The new report, which compared disbursements from the Federation Account to the federal, state and local governments in the first half of 2016 to the corresponding half of 2015, noted a 30 per cent decline in the allocations for the period.
Details of the report showed that revenues shared to the federal, states and local governments declined by over N800billion for the period, from N2.89 billion in 2015 to N2.01billion in 2016.
Total disbursements to the federal government in the first half of 2015, the report said, fell from N1.23 trillion to N854 billion, a decline of about 30.9 per cent, when compared to the allocation in the first half of 2016.
Equally, total disbursements to the 36 states of the federation dropped by about 30.5 per cent for the same period, from N1.009 trillion to N701 billion, while the 774 local governments shared allocations dropped by about 26 per cent, from N580.63 billion to N429.43 billion.
The sharp drop in revenues, the report pointed out, may negatively impact budget implementation across the three tiers of government in 2016, increase the size of budget deficits, and deepen government’s debt burden.
Besides, the dislocation of the revenue projection by the drastic drop in revenue realized would affect national development plans, unless alternative revenue sources were developed.
NEITI cited the sharp fall in global oil prices, lower oil production due to attacks on oil facilities in the Niger Delta and lower non-oil revenues as a result of lower taxes from contraction in government spending, as reasons for the drop in revenue. Other reasons are fall in consumption and investment expenditures and decline in economic activities.

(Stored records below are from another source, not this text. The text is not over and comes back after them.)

(* ===== verification/ConfigUpdate.v ===== *)
(** * Update of a configuration: matchers, conditions and states
      (metrics/parsing_utils/config_update_utils.cpp)

    When a configuration is replaced by a newer version, every part whose message and dependencies
    have not changed keeps its tracker, and with it the state collected so far.  The statuses of
    matchers and of conditions are computed by the same recursion over the graph of the new
    configuration; what the two functions decide about a node before they recurse is its view. *)
From S2P Require Import Prelude Hash UMap FieldValue DimensionKey Matchers MatcherTrackers.
From S2P Require Import Conditions.

Inductive UpdateStatus := UPDATE_UNKNOWN | UPDATE_PRESERVE | UPDATE_REPLACE | UPDATE_NEW.
#[export] Instance UpdateStatus_eq_dec : EqDecision UpdateStatus.
Proof. solve_decision. Defined.

(** ** The recursion *)

(** What is known of a node without its children: its status, or the ids of the children that decide
    it, or that the function fails. *)
Inductive NodeView := Settled (s : UpdateStatus) | Descend (children : list Z) | Malformed.

(** The vectors the recursion writes. *)
Record StatusState := mkStatusState { ss_status : list UpdateStatus; ss_cycle : list bool }.

Definition ss_set_status (i : nat) (st : UpdateStatus) (s : StatusState) : StatusState :=
  mkStatusState (<[i := st]> (ss_status s)) (ss_cycle s).
Definition ss_set_cycle (i : nat) (b : bool) (s : StatusState) : StatusState :=
  mkStatusState (ss_status s) (<[i := b]> (ss_cycle s)).
Definition statusAt (s : StatusState) (i : nat) : UpdateStatus :=
  default UPDATE_UNKNOWN (ss_status s !! i).

Section determine.
Context (view : nat → NodeView) (newMap : gmap Z nat).

(** The loop over the children, left at the first one that is replaced: the status of the parent, or
    [None] when the function fails. *)
Fixpoint determineChildren (rec : nat → StatusState → option (bool * StatusState))
    (children : list Z) (s : StatusState) : option (option UpdateStatus * StatusState) :=
  match children with
  | [] => Some (Some UPDATE_PRESERVE, s)
  | child :: children' =>
      match newMap !! child with
      | None => Some (None, s)
      | Some childIdx =>
          if default false (ss_cycle s !! childIdx) then Some (None, s)
          else
            match rec childIdx s with
            | None => None
            | Some (false, s) => Some (None, s)
            | Some (true, s) =>
                if bool_decide (statusAt s childIdx = UPDATE_REPLACE)
                then Some (Some UPDATE_REPLACE, s)
                else determineChildren rec children' s
            end
      end
  end.

(** [determineMatcherUpdateStatus], [determineConditionUpdateStatus]; [None]: out of fuel. *)
Fixpoint determineUpdateStatus (fuel : nat) (i : nat) (s : StatusState)
    : option (bool * StatusState) :=
  match fuel with
  | O => None
  | S fuel =>
      if negb (bool_decide (statusAt s i = UPDATE_UNKNOWN)) then Some (true, s)
      else
        match view i with
        | Malformed => Some (false, s)
        | Settled st => Some (true, ss_set_status i st s)
        | Descend children =>
            let s := ss_set_cycle i true s in
            match determineChildren (determineUpdateStatus fuel) children s with
            | None => None
            | Some (None, s) => Some (false, s)
            | Some (Some st, s) => Some (true, ss_set_cycle i false (ss_set_status i st s))
            end
        end
  end.

(** The loop over all nodes. *)
Fixpoint determineAll (fuel : nat) (idxs : list nat) (s : StatusState)
    : option (bool * StatusState) :=
  match idxs with
  | [] => Some (true, s)
  | i :: idxs' =>
      match determineUpdateStatus fuel i s with
      | Some (true, s) => determineAll fuel idxs' s
      | r => r
      end
  end.
End determine.

(** One level of recursion per node on the stack. *)
Definition statusFuel (n : nat) : nat := S (S n).

(** The statuses of [n] nodes; [None]: the update fails. *)
Definition updateStatuses (view : nat → NodeView) (newMap : gmap Z nat) (n : nat)
    : option (list UpdateStatus) :=
  match determineAll view newMap (statusFuel n) (seq 0 n)
          (mkStatusState (replicate n UPDATE_UNKNOWN) (replicate n false)) with
  | Some (true, s) => Some (ss_status s)
  | _ => None
  end.

(** Maps ids to positions; [None]: a duplicate. *)
Fixpoint indexIds (ids : list Z) (i : nat) (m : gmap Z nat) : option (gmap Z nat) :=
  match ids with
  | [] => Some m
  | id :: ids' =>
      match m !! id with
      | Some _ => None
      | None => indexIds ids' (S i) (<[id := i]> m)
      end
  end.

(** ** Matchers *)

Section matchers.
(** [SerializeToString] of the generated class; [None]: it fails. *)
Context (serialize : AtomMatcher → option (list Z)).

Definition matcherHash (m : AtomMatcher) : option Z := Hash64 <$> serialize m.

Context (config : list AtomMatcher).
(** The existing trackers, with the hash each was created with. *)
Context (oldAtomMatchingTrackerMap : gmap Z nat) (oldAtomMatchingTrackers : list AtomMatchingTracker).
Context (oldProtoHashes : list Z).

Definition matcherView (i : nat) : NodeView :=
  match config !! i with
  | None => Malformed
  | Some matcher =>
      match oldAtomMatchingTrackerMap !! am_id matcher with
      | None => Settled UPDATE_NEW
      | Some old =>
          match matcherHash matcher with
          | None => Malformed
          | Some newProtoHash =>
              if negb (bool_decide (oldProtoHashes !! old = Some newProtoHash))
              then Settled UPDATE_REPLACE
              else
                match am_contents matcher with
                | kSimpleAtomMatcher _ => Settled UPDATE_PRESERVE
                | kCombination c => Descend (comb_matcher c)
                | CONTENTS_NOT_SET => Malformed
                end
          end
      end
  end.

(** [AtomMatchingTracker::onConfigUpdated] *)
Definition AtomMatchingTracker_onConfigUpdated (matcher : AtomMatcher) (index : nat)
    (newMap : gmap Z nat) (t : AtomMatchingTracker) : bool * AtomMatchingTracker :=
  match mKind t with
  | SimpleTracker _ => SimpleAtomMatchingTracker_onConfigUpdated index t
  | CombinationTracker _ _ => CombinationAtomMatchingTracker_onConfigUpdated matcher index newMap t
  end.

(** [createAtomMatchingTracker], with the hash the tracker keeps. *)
Definition createHashedTracker (matcher : AtomMatcher) (i : nat) : option (AtomMatchingTracker * Z) :=
  protoHash ← matcherHash matcher;
  tracker ← createAtomMatchingTracker matcher i;
  Some (tracker, protoHash).

(** The tracker of a matcher in the new configuration. *)
Definition updateMatcher (newMap : gmap Z nat) (st : UpdateStatus) (matcher : AtomMatcher) (i : nat)
    : option (AtomMatchingTracker * Z) :=
  match st with
  | UPDATE_PRESERVE =>
      old ← oldAtomMatchingTrackerMap !! am_id matcher;
      tracker ← oldAtomMatchingTrackers !! old;
      protoHash ← oldProtoHashes !! old;
      let '(ok, tracker) := AtomMatchingTracker_onConfigUpdated matcher i newMap tracker in
      if (ok : bool) then Some (tracker, protoHash) else None
  | UPDATE_REPLACE | UPDATE_NEW => createHashedTracker matcher i
  | UPDATE_UNKNOWN => None
  end.

Fixpoint updateMatchers (newMap : gmap Z nat) (statuses : list UpdateStatus)
    (matchers : list AtomMatcher) (i : nat)
    : option (list (AtomMatchingTracker * Z)) :=
  match matchers with
  | [] => Some []
  | matcher :: matchers' =>
      st ← statuses !! i;
      t ← updateMatcher newMap st matcher i;
      ts ← updateMatchers newMap statuses matchers' (S i);
      Some (t :: ts)
  end.

Definition replacedIds (statuses : list UpdateStatus) (ids : list Z) : gset Z :=
  list_to_set (omap (λ '(st, id), if bool_decide (st = UPDATE_REPLACE) then Some id else None)
                 (zip statuses ids)).

Record MatcherUpdate := mkMatcherUpdate {
  mu_trackers : list AtomMatchingTracker;
  mu_hashes : list Z;
  mu_map : gmap Z nat;
  mu_tagIds : gset Z;
  mu_replaced : gset Z
}.

Definition updateAtomMatchingTrackers : option MatcherUpdate :=
  let n := length config in
  newMap ← indexIds (am_id <$> config) 0 ∅;
  statuses ← updateStatuses matcherView newMap n;
  hashed ← updateMatchers newMap statuses config 0;
  '(ok, s, tags) ← init_all config newMap (initFuel n) (seq 0 n)
                     (mkInit hashed.*1 (replicate n false)) ∅;
  if (ok : bool)
  then Some (mkMatcherUpdate (is_trackers s) hashed.*2 newMap tags
               (replacedIds statuses (am_id <$> config)))
  else None.
End matchers.

(** ** Conditions *)

Section conditions.
Context (serialize : Predicate → option (list Z)).

Definition predicateHash (p : Predicate) : option Z := Hash64 <$> serialize p.

Context (uninit : Z * Z * Z) (config : list Predicate).
Context (atomMatchingTrackerMap : gmap Z nat) (replacedMatchers : gset Z).
Context (oldConditionTrackerMap : gmap Z nat) (oldConditionTrackers : list ConditionTracker).
Context (oldProtoHashes : list Z).

Definition replacedMatcher (id : option Z) : bool :=
  match id with None => false | Some id => bool_decide (id ∈ replacedMatchers) end.

Definition conditionView (i : nat) : NodeView :=
  match config !! i with
  | None => Malformed
  | Some predicate =>
      match oldConditionTrackerMap !! pr_id predicate with
      | None => Settled UPDATE_NEW
      | Some old =>
          match predicateHash predicate with
          | None => Malformed
          | Some newProtoHash =>
              if negb (bool_decide (oldProtoHashes !! old = Some newProtoHash))
              then Settled UPDATE_REPLACE
              else
                match pr_contents predicate with
                | kSimplePredicate p =>
                    if replacedMatcher (sp_start p) then Settled UPDATE_REPLACE
                    else if replacedMatcher (sp_stop p) then Settled UPDATE_REPLACE
                    else if replacedMatcher (sp_stop_all p) then Settled UPDATE_REPLACE
                    else Settled UPDATE_PRESERVE
                | kPredicateCombination c => Descend (pc_predicate c)
                | PREDICATE_NOT_SET => Malformed
                end
          end
      end
  end.

Definition updateCondition (st : UpdateStatus) (predicate : Predicate) (i : nat)
    : option (ConditionTracker * Z) :=
  match st with
  | UPDATE_PRESERVE =>
      old ← oldConditionTrackerMap !! pr_id predicate;
      tracker ← oldConditionTrackers !! old;
      protoHash ← oldProtoHashes !! old;
      Some (tracker, protoHash)
  | UPDATE_REPLACE | UPDATE_NEW =>
      protoHash ← predicateHash predicate;
      tracker ← createConditionTracker uninit predicate i atomMatchingTrackerMap;
      Some (tracker, protoHash)
  | UPDATE_UNKNOWN => None
  end.

Fixpoint updateConditionTrackers (statuses : list UpdateStatus) (predicates : list Predicate) (i : nat)
    : option (list (ConditionTracker * Z)) :=
  match predicates with
  | [] => Some []
  | predicate :: predicates' =>
      st ← statuses !! i;
      t ← updateCondition st predicate i;
      ts ← updateConditionTrackers statuses predicates' (S i);
      Some (t :: ts)
  end.

(** The preserved conditions learn their new indices, in the order of the set of their indices. *)
Fixpoint updatePreserved (newMap : gmap Z nat) (fuel : nat) (preserved : list nat)
    (ts : list ConditionTracker) : option (list ConditionTracker) :=
  match preserved with
  | [] => Some ts
  | i :: preserved' =>
      match onConditionConfigUpdated config atomMatchingTrackerMap newMap fuel i ts with
      | Some (true, ts) => updatePreserved newMap fuel preserved' ts
      | _ => None
      end
  end.

Definition preservedIndices (statuses : list UpdateStatus) : list nat :=
  List.filter (λ i, bool_decide (statuses !! i = Some UPDATE_PRESERVE)) (seq 0 (length statuses)).

Record ConditionUpdate := mkConditionUpdate {
  cu_trackers : list ConditionTracker;
  cu_hashes : list Z;
  cu_map : gmap Z nat;
  cu_trackerToCondition : gmap Z (list nat);
  cu_cache : list ConditionState;
  cu_replaced : gset Z
}.

Definition updateConditions : option ConditionUpdate :=
  let n := length config in
  newMap ← indexIds (pr_id <$> config) 0 ∅;
  statuses ← updateStatuses conditionView newMap n;
  hashed ← updateConditionTrackers statuses config 0;
  ts ← updatePreserved newMap (initFuel n) (preservedIndices statuses) hashed.*1;
  '(ok, s, trackerToConditionMap) ←
     initAllConditions config newMap (initFuel n) (seq 0 n)
       (mkCondInit ts (replicate n false) (replicate n kNotEvaluated)) ∅;
  if (ok : bool)
  then Some (mkConditionUpdate (ci_trackers s) hashed.*2 newMap trackerToConditionMap (ci_cache s)
               (replacedIds statuses (pr_id <$> config)))
  else None.
End conditions.

(** ** States *)

(** The State message: the groups of its map. *)
Record StateGroup := mkStateGroup { sg_group_id : Z; sg_value : list Z }.
Record State := mkState { st_id : Z; st_atom_id : Z; st_map : list StateGroup }.

Section states.
Context (serialize : State → option (list Z)).

Definition stateHash (s : State) : option Z := Hash64 <$> serialize s.

Record StateTables := mkStateTables {
  stateAtomIdMap : gmap Z Z;
  allStateGroupMaps : gmap Z (gmap Z Z);
  stateProtoHashes : gmap Z Z
}.

Definition StateTables_new : StateTables := mkStateTables ∅ ∅ ∅.

(** [allStateGroupMaps\[stateId\]\[value\] = group_id] for every value of the map; the entry of the state
    comes into being with its first value. *)
Definition addGroups (stateId : Z) (groups : list StateGroup) (m : gmap Z (gmap Z Z))
    : gmap Z (gmap Z Z) :=
  foldl (λ m g, foldl (λ m value,
    <[stateId := <[value := sg_group_id g]> (default ∅ (m !! stateId))]> m) m (sg_value g)) m groups.

Fixpoint initStates (states : list State) (t : StateTables) : option StateTables :=
  match states with
  | [] => Some t
  | state :: states' =>
      hash ← stateHash state;
      initStates states'
        (mkStateTables (<[st_id state := st_atom_id state]> (stateAtomIdMap t))
           (addGroups (st_id state) (st_map state) (allStateGroupMaps t))
           (<[st_id state := hash]> (stateProtoHashes t)))
  end.

(** The ids whose hash is another in the new table. *)
Definition changedStates (oldHashes newHashes : gmap Z Z) : gset Z :=
  list_to_set (omap (λ '(id, hash),
    match newHashes !! id with
    | Some hash' => if hash' =? hash then None else Some id
    | None => None
    end) (map_to_list oldHashes : list (Z * Z))).

Definition updateStates (states : list State) (oldStateProtoHashes : gmap Z Z)
    : option (StateTables * gset Z) :=
  t ← initStates states StateTables_new;
  Some (t, changedStates oldStateProtoHashes (stateProtoHashes t)).
End states.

“With the sharp drop in allocations to the three tiers, governments may be unable to fund their budgets in 2016, unless they resort to borrowing, which was the norm even during times of greater revenues and higher allocations from FAAC,” the report said.
“While borrowing might be necessary to increase government’s capacity to spend, especially when the country is in economic recession, more borrowing will “deepen budget deficits and debt burden across the three tiers of government,” it added.
Reviewing statistical data by the Central Bank of Nigeria (CBN) to highlight the gap between oil and non-oil revenues, as well as correlating oil prices and FAAC disbursements, the report said “the dependence of governments on oil revenues underscores the vulnerability of national development to global oil market developments.”
On average, the report said statutory allocations constituted more than 86 per cent of total disbursements to the federal government in the first half of 2016, about 71 per cent of total disbursements to states and 67 per cent to local governments.
NEITI, however, explained that the federal government, which receives 52.68 per cent of statutory allocations, has the greater exposure over states and local governments’ 26.72 per cent and 20.60 per cent respectively.
“This imbalance is however adjusted by the fact that the federal government receives only 15 per cent of value added tax (VAT), while states and LGAs take 50 per cent and 35 per cent respectively,” the report said.
Titled “FAAC Disbursements in First Half of 2016 and Possible Implications”, the report is the maiden issue of the NEITI Quarterly Review, a publication focused on the transparent and accountable issues of management of revenues from the extractive sector.
Undertaken pursuant to Section 3(i) (j) of NEITI Act 2007, the report analyzed disbursements by the Federation Accounts Allocation Committee (FAAC) in the first halves of 2015 and 2016, and possible implications for public governance and management in the country.